When you have heavy generalized anxiety, you are usually willing to commit to that if it means there is a significant probability of coming out with an improved condition. I had such terrible panic attacks before my treatment with a bunch of different medication that I seriously considered and searched for electroconvulsive therapy and even help from shady religious institutions.
I might have gotten that desperate myself, but I finally found a great physiatrist that gave a shit and was competent. Simply taking Effexor removed my panic attacks without problematic side effects.

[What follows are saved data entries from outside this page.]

(* ===== verification/RootFs.v ===== *)
(** The root directory and its mount table ([modules/async_fs/src/root.rs]).

    A node reference is a node of the store of [Vfs], or the root directory
    itself, which dispatches to the mounted file systems.  Every mounted file
    system, the main one included, is given by the root node of its tree.
    [None] in a result means that the call spins for ever on a directory lock
    ([Vfs.create], [Vfs.remove]). *)

From S2P Require Import Prelude BTree Path Vfs.

Inductive vnode := VRoot | VNode (n : nid).

Record MountPoint := { mp_path : str; mp_root : nid; mp_once : option nid }.
Record RootDirectory := { main_fs : nid; mounts : list MountPoint }.

(** [ROOT_DIR], [CURRENT_DIR], [CURRENT_DIR_PATH] and the node store. *)
Record gfs := { store : fs; root_dir : RootDirectory; cur_dir : vnode; cur_path : str }.

Definition with_store (g : gfs) (s : fs) : gfs :=
  {| store := s; root_dir := root_dir g; cur_dir := cur_dir g; cur_path := cur_path g |}.

(** Sequencing of calls that may fail, panic or never return. *)
Definition hbind {A B} (x : option (outcome A)) (f : A → option (outcome B)) : option (outcome B) :=
  match x with
  | None => None
  | Some (Ok a) => f a
  | Some (Err e) => Some (Err e)
  | Some Panic => Some Panic
  end.
Notation "'let!' x ':=' e 'in' k" := (hbind e (λ x, k))
  (at level 200, x name, e at level 100, k at level 200).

Yeah, changing psychiatrists also helped me. Unfortunately, I had to change drugs a couple of times and ended up taking multiple ones to end my panic attacks. Those drugs left me with long lasting tremors, even after I've stopped taking them, but the tremors are 10000x better than the panic attacks.
I think curing GAD will mean changing your personality. There's always going to be a before/after you, that's the whole point. The important part is being able to reliably know what the "after you" will be so you can be sure that you want that change to happen.
Curing anything changes your personality. I stopped biting my nails to the quick after 50 years - that's a difference!
The Ship of Theseus argument should never be used to justify retaining mental dysfunction. "What if I can't paint sunflowers if I stop being suicidal?" is a question; more decades of Van Gogh paintings would inarguably have been better.
Sounds like intended behavior. Instead of keeping working in shitty motivation loop (stress builds up so I will eventually get the stuff done), maybe changing habits a bit around your new me would be a better move, like doing tasks proactively as they come? Triple that if you were being cured for anxiety itself.
You got the chance for a more chill life compared to obviously more stressed one and you threw it away as 'too nice won't bother trying it'.
A good point, but if stress was your motivator, it might be better to work to reframe that and gain motivation through something else that isn't stress.
My experience was similar, with social anxiety suddenly removed it made me a bit of a dick for a while.
People underestimate the long-term impact of pharmacological treatments.
But also I get what you mean, even if its not totally rational.